Hitler’e direnen ABD’ye de direnir. Mi? Savaşların sadece askeri teknoloji ile kazanıldığını sananlar tarihten hiçbir ders almamış demektir. Tarihin gördüğü en büyük askerî güç olan ABD ordusunun, 1950’li yıllar sonundan 1975’e kadar süren savaşta Vietnam’da bozguna uğraması veya nükleer gücü bile olan, askerî teknolojisi o derecede gelişkin Fransa’nın Cezayir devrim ve savaşında (1954-1962) yenilgiyle karşılaşması nasıl açıklanacak? SSCB’nin Nazileri yenilgiye uğratmasını Rusya’nın iklimine verenler, Lenin ve Trotskiy zamanında kurulan Kızıl Ordu’nun (en büyük generalleri Moskova Davaları’nda idam edilmesine rağmen) Sovyet işçi sınıfının büyük bölümünün ve köylülüğün bir kısmının kendilerine ait olarak gördükleri bir devleti korumak için, yani kendilerinin ve çocuklarının hayat koşullarını güvence altına almak için çarpıştığından dolayı Hitler’i yenilgiye uğrattığını anlayamaması işte bu tarihî yanlışın bir başka tezahürüdür.

Öyleyse, kapitalizmin restorasyonu Rusya’nın (ve elbette öteki eski Sovyet cumhuriyetlerinin) savunma gücünün en belirleyici yanını ortadan kaldırmıştır! Bir işçi devletinin yerini bir casuslar-oligarklar-mafya devleti almıştır.

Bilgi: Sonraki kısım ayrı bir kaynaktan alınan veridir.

(* ===== verification/ModelsTable.v ===== *)
(** * The table of models

    [web/src/hooks/models/useModelsData.jsx] with the handlers of
    [ModelsActions.jsx], [ModelsTabs.jsx], [ModelsFilters.jsx] and
    [ModelsColumnDefs.jsx] (the buttons of a row) of
    [web/src/components/table/models]: pages of models by vendor, searching,
    enabling, disabling and deleting, and the sync with the upstream list.

    As in [Users] a task keeps what its handler has of the render it was made
    in: page, page size and vendor ([ctx]). *)
From stdpp Require Import relations.
From S2P Require Import Prelude JsString JsNumber JsValue TableService.

(** ** Data *)

Record model := Model { m_id : Z; m_name : string; m_status : Z; m_fields : obj }.
Record vendor := Vendor { vd_id : Z; vd_name : string }.

Record form := Form { searchKeyword : string; searchVendor : string }.

(** [data] of an answer: [null], an array, or an object with [items] (if they
    are an array), [page] and [total] ([0] for none) and [vendor_counts]. *)
Inductive payload :=
| PNull | PArray (items : list model)
| PObject (items : option (list model)) (page total : Z) (vendor_counts : option (list (string * Z))).

Record ctx := Ctx { c_page : Z; c_size : Z; c_vendor : string }.

Inductive act_kind := Delete | Enable | Disable.
#[export] Instance act_kind_eq_dec : EqDecision act_kind.
Proof. solve_decision. Defined.

Inductive effect :=
| Get (url : string) | DeleteAt (url : string) | PutStatus (id status : Z) | PostSync (locale : string) (overwrite : option jsval)
| ShowError (e : jsval) | ShowSuccess (text : string) | Clip (text : string) | AskDelete (id : Z).

(** What follows a load: nothing, the end of a sync, or the second refresh of
    the button that deletes. *)
Inductive after := Plain | EndSync | RefreshAgain (c : ctx).

Inductive task :=
| TVendors (k : option ctx)
| TLoad (page : Z) (k : after) | TSearch
| TManage (a : act_kind) (id : Z) (c : ctx) (again : bool)
| TSync (overwrite : bool) (c : ctx) | TPreview (locale : string) (c : ctx)
| TBatch (selected : list model) (c : ctx) | TDeleteVendor (id : Z) (c : ctx) | TCopy (done failed : string).

Inductive timer := ForgetEdit | FilterSearch (c : ctx).

Record table := Table {
  models : list model; loading : bool; searching : bool; activePage : Z; pageSize : Z; modelCount : Z;
  selectedKeys : list model; showEdit : bool; editingModel : option model; theForm : form;
  vendors : list vendor; vendorCounts : list (string * Z); activeVendorKey : string;
  syncing : bool; previewing : bool; conflicts : list jsval; showConflict : bool; showDeleteModal : bool;
  timers : list timer; tasks : list task; effects : list effect }.

Definition ITEMS_PER_PAGE : Z := 10.

Definition initial : table :=
  Table [] true false 1 ITEMS_PER_PAGE 0 [] false None (Form "" "") [] [] "all" false false [] false false [] [] [].

Definition setModels (x : list model) (s : table) : table :=
  let '(Table _ b c d e f g h i j k l m n o p q r u v w) := s in Table x b c d e f g h i j k l m n o p q r u v w.
Definition setLoading (x : bool) (s : table) : table :=
  let '(Table a _ c d e f g h i j k l m n o p q r u v w) := s in Table a x c d e f g h i j k l m n o p q r u v w.
Definition setSearching (x : bool) (s : table) : table :=
  let '(Table a b _ d e f g h i j k l m n o p q r u v w) := s in Table a b x d e f g h i j k l m n o p q r u v w.
Definition setActivePage (x : Z) (s : table) : table :=
  let '(Table a b c _ e f g h i j k l m n o p q r u v w) := s in Table a b c x e f g h i j k l m n o p q r u v w.
Definition setPageSize (x : Z) (s : table) : table :=
  let '(Table a b c d _ f g h i j k l m n o p q r u v w) := s in Table a b c d x f g h i j k l m n o p q r u v w.
Definition setModelCount (x : Z) (s : table) : table :=
  let '(Table a b c d e _ g h i j k l m n o p q r u v w) := s in Table a b c d e x g h i j k l m n o p q r u v w.
Definition setSelectedKeys (x : list model) (s : table) : table :=
  let '(Table a b c d e f _ h i j k l m n o p q r u v w) := s in Table a b c d e f x h i j k l m n o p q r u v w.
Definition setShowEdit (x : bool) (s : table) : table :=
  let '(Table a b c d e f g _ i j k l m n o p q r u v w) := s in Table a b c d e f g x i j k l m n o p q r u v w.
Definition setEditingModel (x : option model) (s : table) : table :=
  let '(Table a b c d e f g h _ j k l m n o p q r u v w) := s in Table a b c d e f g h x j k l m n o p q r u v w.
Definition setForm (x : form) (s : table) : table :=
  let '(Table a b c d e f g h i _ k l m n o p q r u v w) := s in Table a b c d e f g h i x k l m n o p q r u v w.
Definition setVendors (x : list vendor) (s : table) : table :=
  let '(Table a b c d e f g h i j _ l m n o p q r u v w) := s in Table a b c d e f g h i j x l m n o p q r u v w.
Definition setVendorCounts (x : list (string * Z)) (s : table) : table :=
  let '(Table a b c d e f g h i j k _ m n o p q r u v w) := s in Table a b c d e f g h i j k x m n o p q r u v w.
Definition setVendorKeyValue (x : string) (s : table) : table :=
  let '(Table a b c d e f g h i j k l _ n o p q r u v w) := s in Table a b c d e f g h i j k l x n o p q r u v w.
Definition setSyncing (x : bool) (s : table) : table :=
  let '(Table a b c d e f g h i j k l m _ o p q r u v w) := s in Table a b c d e f g h i j k l m x o p q r u v w.
Definition setPreviewing (x : bool) (s : table) : table :=
  let '(Table a b c d e f g h i j k l m n _ p q r u v w) := s in Table a b c d e f g h i j k l m n x p q r u v w.
Definition setConflicts (x : list jsval) (y : bool) (s : table) : table :=
  let '(Table a b c d e f g h i j k l m n o _ _ r u v w) := s in Table a b c d e f g h i j k l m n o x y r u v w.
Definition setShowDeleteModal (x : bool) (s : table) : table :=
  let '(Table a b c d e f g h i j k l m n o p q _ u v w) := s in Table a b c d e f g h i j k l m n o p q x u v w.
Definition setTimers (x : list timer) (s : table) : table :=
  let '(Table a b c d e f g h i j k l m n o p q r _ v w) := s in Table a b c d e f g h i j k l m n o p q r x v w.
Definition setTasks (x : list task) (s : table) : table :=
  let '(Table a b c d e f g h i j k l m n o p q r u _ w) := s in Table a b c d e f g h i j k l m n o p q r u x w.
Definition emit (x : effect) (s : table) : table :=
  let '(Table a b c d e f g h i j k l m n o p q r u v w) := s in Table a b c d e f g h i j k l m n o p q r u v (w ++ [x]).

Definition await (k : task) (s : table) : table := setTasks (tasks s ++ [k]) s.
Definition setTimeout (x : timer) (s : table) : table := setTimers (timers s ++ [x]) s.
Definition showError (e : jsval) (s : table) : table := emit (ShowError e) s.
Definition here (s : table) : ctx := Ctx (activePage s) (pageSize s) (activeVendorKey s).

(** [vendorMap]: the last vendor of an id. *)
Definition vendorMap (l : list vendor) : gmap Z vendor := foldl (λ m v, <[vd_id v := v]> m) ∅ l.

(** ** Loading *)

Section table.
Variable t : string → string.

Definition loadVendors (k : option ctx) (s : table) : table :=
  await (TVendors k) (emit (Get "/api/vendors/?page_size=1000") s).

Definition models_url (page size : Z) (vendorKey : string) : string :=
  if decide (vendorKey = "" ∨ vendorKey = "all")
  then "/api/models/?p=" +:+ pretty page +:+ "&page_size=" +:+ pretty size
  else "/api/models/search?vendor=" +:+ vendorKey +:+ "&p=" +:+ pretty page +:+ "&page_size=" +:+ pretty size.

Definition loadModels (page size : Z) (vendorKey : string) (k : after) (s : table) : table :=
  await (TLoad page k) (emit (Get (models_url page size vendorKey)) (setLoading true s)).

Definition refreshAt (c : ctx) (k : after) (s : table) : table := loadModels (c_page c) (c_size c) (c_vendor c) k s.
Definition refresh (page : option Z) (s : table) : table :=
  loadModels (default (activePage s) page) (pageSize s) (activeVendorKey s) Plain s.

(** Ignored errors; then a sync goes on. *)
Definition vendorsDone (k : option ctx) (r : reply (option (list vendor))) (s : table) : table :=
  let s := match r with Served (Some l) => setVendors l s | _ => s end in
  match k with Some c => refreshAt c EndSync s | None => s end.

Definition extractItems (p : payload) : list model :=
  match p with PArray l => l | PObject (Some l) _ _ _ => l | _ => [] end.

(** The counts with their sum. *)
Definition with_sum (counts : list (string * Z)) : list (string * Z) :=
  obj_define "all" (foldl Z.add 0%Z counts.*2) counts.

(** A page; [default] is the page if the answer has none.  Of [null] a property
    is read. *)
Definition page_loaded (default : Z) (error : string) (p : payload) (s : table) : table :=
  let items := extractItems p in
  let or x y := if decide (x = 0%Z) then y else x in
  match p with
  | PNull => setModels [] (showError (VStr (t error)) s)
  | PArray _ => setModels items (setModelCount (Z.of_nat (length items)) (setActivePage default s))
  | PObject _ page total counts =>
      let s := setModels items (setModelCount (or total (Z.of_nat (length items))) (setActivePage (or page default) s)) in
      match counts with Some c => setVendorCounts (with_sum c) s | None => s end
  end.

Definition loaded (default : Z) (error : string) (r : reply payload) (s : table) : table :=
  match r with
  | Rejected _ => setModels [] (showError (VStr (t error)) s)
  | Refused m => setModels [] (showError m s)
  | Served p => page_loaded default error p s
  end.

Definition ended (k : after) (s : table) : table :=
  match k with Plain => s | EndSync => setSyncing false s | RefreshAgain c => refreshAt c Plain s end.

Definition loadDone (page : Z) (k : after) (r : reply payload) (s : table) : table :=
  ended k (setLoading false (loaded page "获取模型列表失败" r s)).

Definition searchModelsAt (c : ctx) (s : table) : table :=
  let f := theForm s in
  if decide (searchKeyword f = "" ∧ searchVendor f = "") then loadModels 1 (c_size c) (c_vendor c) Plain s
  else await TSearch
    (emit (Get ("/api/models/search?keyword=" +:+ searchKeyword f +:+ "&vendor=" +:+ searchVendor f
       +:+ "&p=1&page_size=" +:+ pretty (c_size c))) (setSearching true s)).
Definition searchModels (s : table) : table := searchModelsAt (here s) s.

Definition searchDone (r : reply payload) (s : table) : table := setSearching false (loaded 1 "搜索模型失败" r s).

Definition handlePageChange (page : Z) (s : table) : table :=
  loadModels page (pageSize s) (activeVendorKey s) Plain (setActivePage page s).
Definition handlePageSizeChange (size : Z) (s : table) : table :=
  loadModels 1 size (activeVendorKey s) Plain (setActivePage 1 (setPageSize size s)).

(** [setActiveVendorKey]; its effect loads the first page after a change. *)
Definition setActiveVendorKey (key : string) (s : table) : table :=
  if decide (key = activeVendorKey s) then s
  else loadModels 1 (pageSize s) key Plain (setVendorKeyValue key s).

(** Both effects of the first render. *)
Definition mount : table := loadVendors None (loadModels 1 ITEMS_PER_PAGE "all" Plain initial).

(** ** Tabs of vendors *)

Definition handleTabChange (key : string) (s : table) : table :=
  setActiveVendorKey key (loadModels 1 (pageSize s) key Plain (setActivePage 1 s)).

Definition handleDeleteVendor (id : Z) (s : table) : table :=
  await (TDeleteVendor id (here s)) (emit (DeleteAt ("/api/vendors/" +:+ pretty id)) s).

(** A rejection carries the message of its answer, if there is one. *)
Definition deleteVendorDone (id : Z) (c : ctx) (r : reply unit) (s : table) : table :=
  match r with
  | Rejected m => showError (js_or (VStr m) (VStr (t "删除失败"))) s
  | Refused m => showError (js_or m (VStr (t "删除失败"))) s
  | Served _ =>
      let s := emit (ShowSuccess (t "供应商删除成功")) s in
      if decide (c_vendor c = pretty id) then setActiveVendorKey "all" (loadVendors None (loadModels 1 (c_size c) "all" Plain s))
      else loadVendors None (refreshAt c Plain s)
  end.

(** ** Changing models *)

Definition set_model_status (x : Z) (m : model) : model := Model (m_id m) (m_name m) x (m_fields m).
Definition new_status (a : act_kind) : Z := match a with Enable => 1 | _ => 0 end.
Definition with_status (id x : Z) (m : model) : model := if decide (m_id m = id) then set_model_status x m else m.

(** [again]: for the button that deletes, which refreshes once more. *)
Definition manageModel (id : Z) (a : act_kind) (again : bool) (s : table) : table :=
  await (TManage a id (here s) again)
    (emit (match a with
           | Delete => DeleteAt ("/api/models/" +:+ pretty id)
           | _ => PutStatus id (new_status a)
           end) s).

Definition manageEnded (c : ctx) (again : bool) (s : table) : table := if again then refreshAt c Plain s else s.

Definition manageDone (a : act_kind) (id : Z) (c : ctx) (again : bool) (r : reply unit) (s : table) : table :=
  match r with
  | Rejected _ => s
  | Refused m => manageEnded c again (showError m s)
  | Served _ =>
      let s := emit (ShowSuccess (t "操作成功完成！")) s in
      match a with
      | Delete => refreshAt c (if again then RefreshAgain c else Plain) s
      | _ => manageEnded c again (setModels (with_status id (new_status a) <$> models s) s)
      end
  end.

(** The click on a row. *)
Definition toggleRow (m : model) (s : table) : table :=
  setSelectedKeys (if decide (Exists (λ x, m_id x = m_id m) (selectedKeys s))
                   then filter (λ x, m_id x ≠ m_id m) (selectedKeys s) else selectedKeys s ++ [m]) s.

Definition handleRow (m : model) : bool := negb (bool_decide (m_status m = 1%Z)).

Definition batchDeleteModels (s : table) : table :=
  match selectedKeys s with
  | [] => showError (VStr (t "请至少选择一个模型")) s
  | sel => await (TBatch sel (here s)) (foldl (λ s m, emit (DeleteAt ("/api/models/" +:+ pretty (m_id m))) s) s sel)
  end.

(** What is said of the answers, in order: [None] a success, otherwise the
    message. *)
Definition batch_messages (sel : list model) (results : list (option string)) : list effect :=
  omap (λ mr, (λ m, ShowError (VStr ("删除模型 " +:+ m_name mr.1 +:+ " 失败: " +:+ m))) <$> mr.2) (zip sel results).
(* ===== verification/AdminTables.v ===== *)
(** * The tables of an administrator over the service

    The users, redemption codes and models tables keep the laws of
    [TableService]; here is what follows for their sessions. *)
From stdpp Require Import relations.
From S2P Require Import Prelude JsString JsNumber JsValue TableService Users Redemptions ModelsTable.

(** A table is faithful when no session of it, from its first render, ends with
    rows that contradict the service, other than rows in doubt. *)
Definition faithful {T K A V} (tb : ServedTable T K A V) (mount : T) : Prop :=
  ∀ d d' doubt s, session tb mount d d' doubt s → at_rest tb s → agrees doubt d' (rows_shown tb s).

(** C8.  What the tables of users, redemption codes and models show is not at
    odds with the service, when nothing is started while an answer about the
    rows is awaited: then no row has a status (for users also a role, or a
    deletion) other than the service keeps for its id, unless the id is in
    doubt.  A change that failed, which may have been made all the same, puts
    the id it is about in doubt, and a failed sync of the models all ids; the
    next page that is served ends every doubt.  Assumed of the service: nobody
    else changes the rows meanwhile, a page shows what it keeps, an accepted
    change is made as answered, and a failed change has no effect after its
    failure has arrived. *)
Theorem tables_agree (t : string → string) :
  faithful (users_table t) Users.mount ∧ faithful (redemptions_table t) Redemptions.mount ∧
  faithful (models_table t) ModelsTable.mount.
Proof.
  split_and!; intros d d' doubt s Hs Hr.
  - exact (@session_agrees _ _ _ _ _ (users_laws t) _ _ d d' Users.mount s (Users.users_mount_inv _ d) Hs Hr).
  - exact (@session_agrees _ _ _ _ _ (redemptions_laws t) _ _ d d' Redemptions.mount s (Redemptions.codes_mount_inv _ d) Hs Hr).
  - exact (@session_agrees _ _ _ _ _ (models_laws t) _ _ d d' ModelsTable.mount s (ModelsTable.models_mount_inv _ d) Hs Hr).
Qed.

(** A session: the first page is served, then a user is demoted; nothing is in
    doubt. *)
Lemma tables_agree_witness :
  let d : gmap Z uview := {[7%Z := UView 1 1 false]} in
  ∃ d' s, session (users_table (λ x, x)) Users.mount d d' (λ _, False) s ∧ 
    agrees (λ _, False) d' (rows_shown (users_table (λ x, x)) s) ∧
    rows_shown (users_table (λ x, x)) s = [(7%Z, UView 2 1 false)].
Proof.
  intros d.
  pose (s1 := Users.loadDone CatchShow (Served (sample_page 1 [7%Z])) (Users.setTasks [TGroups] Users.mount)).
  pose (s2 := Users.begin (AConfirm DDemote) (Users.begin (AShow DDemote (sample_user 7)) s1)).
  pose (k := Users.TManage 7 "demote" [sample_user 7] Users.Plain).
  pose (s3 := Users.manageDone (λ x, x) 7 "demote" [sample_user 7] Users.Plain (Served (2, 1)%Z)
                (Users.setTasks [TGroups; TAudit] s2)).
  pose (d' := alter (λ v, UView 2 1 (uv_deleted v)) 7%Z d).
  exists d', s3. assert (session (users_table (λ x, x)) Users.mount d d' (λ _, False) s3) as H.
  { unfold session. eapply rtc_l.
    { eapply (step_answer [] (Users.TLoad CatchShow) [TGroups] d (λ _, False) Users.mount d Fresh s1); [reflexivity|].
      split; [reflexivity|]. eexists. split; [reflexivity|]. split; [reflexivity|]. repeat constructor. }
    eapply rtc_l. { apply (step_begin (AShow DDemote (sample_user 7)) d (λ _, False) s1). vm_compute. repeat constructor. }
    eapply rtc_l. { apply (step_begin (AConfirm DDemote) d (λ _, False) (Users.begin (AShow DDemote (sample_user 7)) s1)). vm_compute. repeat constructor. }
    eapply rtc_l; [|apply rtc_refl].
    eapply (step_answer [TGroups; TAudit] k [] d (λ _, False) s2 d' Known s3); [reflexivity|].
    exists (Served (2, 1)%Z). split; [reflexivity|]. split; reflexivity. }
  split; [exact H|]. split; [|reflexivity].
  apply (proj1 (tables_agree (λ x, x)) d d' (λ _, False) s3 H). vm_compute. repeat constructor.
Defined.
(* ===== verification/ChannelAffinity.v ===== *)
(** * The page of channel affinity rules

    [web/src/pages/Setting/Operation/SettingsChannelAffinity.jsx] with
    [web/src/constants/channel-affinity-template.constants.js] and
    [web/src/helpers/boolean.js].  The rules are kept twice, as a list for the
    table and as the text of an option; effects keep them together.  A handler
    is followed by [settle], the effects of the render after it. *)
From Stdlib Require Import Ascii SpecFloat.
From stdpp Require Import relations.
From S2P Require Import Prelude JsString JsNumber JsValue Json JsonRoundtrip JsonKeys ExactIntegers FormCompat SettingsPages ParamOverrideTemplates.

(** ** Helpers *)

Definition KEY_ENABLED : string := "channel_affinity_setting.enabled".
Definition KEY_SWITCH_ON_SUCCESS : string := "channel_affinity_setting.switch_on_success".
Definition KEY_MAX_ENTRIES : string := "channel_affinity_setting.max_entries".
Definition KEY_DEFAULT_TTL : string := "channel_affinity_setting.default_ttl_seconds".
Definition KEY_RULES : string := "channel_affinity_setting.rules".

Definition toBoolean (v : jsval) : bool :=
  match v with
  | VBool b => b
  | VNum n => num_eqb n (num_of_Z 1)
  | VStr s => bool_decide (to_lower s ∈ ["true"; "1"])
  | _ => false
  end.

Definition normalizeStringList (text : string) : list string :=
  filter (λ s, s ≠ "") (trim <$> split_on NL text).

(** [s || d] of a text. *)
Definition or_text (s d : string) : string := if decide (s = "") then d else s.

(** [(v || '').trim()]. *)
Definition trimmed (v : jsval) : res string :=
  if truthy v then match v with VStr s => Ok (trim s) | _ => Throw "trim is not a function" end else Ok "".

Definition index_num (i : nat) : jsval := VNum (num_of_Z (Z.of_nat i)).

(** [{ id: index, ...(rule || {}) }]. *)
Definition numbered (i : nat) (rule : jsval) : jsval :=
  VObj (obj_spread [("id", index_num i)] (if truthy rule then spread_props rule else [])).

Definition parseRulesJson (text : string) : list jsval :=
  match json_parse (or_text text "[]") with Some (VArr l) => imap numbered l | _ => [] end.

(** [const { id, ...rest } = r || {}]. *)
Definition without_id (r : jsval) : jsval := VObj (obj_delete "id" (if truthy r then spread_props r else [])).

Definition rulesToJson (rules : list jsval) : string := stringify2 (VArr (without_id <$> rules)).

Definition key_source (type key path : string) : jsval :=
  VObj [("type", VStr type); ("key", VStr key); ("path", VStr path)].

Definition normalizeKeySource (src : jsval) : res jsval :=
  type ← trimmed (prop_opt src "type");
  key ← trimmed (prop_opt src "key");
  path ← trimmed (prop_opt src "path");
  Ok (if decide (type = "gjson") then key_source type "" path else key_source type key "").

(** [now]: [Date.now()] as text. *)
Definition makeUniqueName (now : string) (existingNames : list string) (baseName : string) : string :=
  let base := or_text (trim baseName) "rule" in
  if decide (base ∈ existingNames) then
    match list_find (λ n, n ∉ existingNames) ((λ i, base +:+ "-" +:+ pretty i) <$> seq 2 998) with
    | Some (_, n) => n
    | None => base +:+ "-" +:+ now
    end
  else base.
Definition request_ok (e : effect) : Prop :=
  match e with
  | Post "/api/custom-oauth-provider/" body => complete false body ∧ ∃ b, get body "enabled" = VBool b
  | Put _ body => complete true body ∧ ∃ b, get body "enabled" = VBool b
  | _ => True
  end.

Lemma payload_sends values : sends values (payload values).
Proof.
  unfold sends, payload, get. rewrite !obj_get_delete, !obj_get_define. repeat split.
  intros f Hf. rewrite !obj_get_delete, obj_get_define. repeat case_decide; set_solver.
Qed.

Lemma sends_complete e values body : sends values body → complete e values → complete e body.
Proof.
  intros (_ & _ & _ & Hg) [H1 H2]. rewrite Forall_forall in H1, H2.
  split; apply Forall_forall; intros f Hf; rewrite Hg; auto.
  all: revert Hf; unfold requiredFields, endpointFields; destruct e; set_solver.
Qed.

Lemma bad_endpoint_false fs values : Forall (λ f, truthy (get values f) = true) fs →
  bad_endpoint fs values = Ok false ↔ Forall (λ f, ∃ x, get values f = VStr x ∧ is_full_url x = true) fs.
Proof.
  induction 1 as [|f fs Hf Hfs IH]; simpl; [split; auto|]. rewrite Hf, Forall_cons.
  destruct (get values f) as [| | | |x| |] eqn:E; try (split; [done|by intros [(? & ? & ?) _]]).
  destruct (is_full_url x) eqn:Ex; [rewrite IH|].
  - split; [intros; split; [by exists x|done]|by intros [_ ?]].
  - split; [done|]. intros [(y & ? & ?) _]. congruence.
Qed.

Ne Rusya’da ne diğer cumhuriyetlerde hesap kapanmadı

Bugün Rusya’da ve diğer cumhuriyetlerde işçi devletinin ve merkezî planlamayla yürüyen kamu ekonomisinin yerinde yeller esiyor. Ama en başta Rusya’da sosyalizmin cazibesi hâlâ yaşıyor. Bu ülkelerdeki komünistler son yüzyıllarda hep kapitalizm altında yaşamış toplumlardan farklı bir insan malzemesiyle ve çok çelişkili bir toplumsal bellekle karşı karşıya. Gelecekte emperyalizme karşı verilmesi gerekebilecek bir savaşta komünistler bunun bilinciyle savaşacaktır. Rusya’yı, Kazakistan’ı, Belarus’u, (yarın siyasi atmosfer değiştiğinde Ukrayna’yı bile) restorasyonist bürokrasinin mirasçısı oligarklar çetesi ve onların temsilcileri değil, ancak işçi sınıfı ve onun müttefiki olabilecek toplumsal katmanlar gerçekten koruyabilir.

NATO Rusya ile savaşa girerse, ABD ve NATO emperyalizminin yenilgisi için mücadele etmeliyiz. Ama bilmeliyiz ki, Rusya bu savaşta zorlandıkça tarih komünistleri yeniden göreve çağırıyor olacaktır. Rusya’da emperyalizme karşı direniş, devrimin de yeniden tarihin gündemine gelmesi anlamına gelecektir.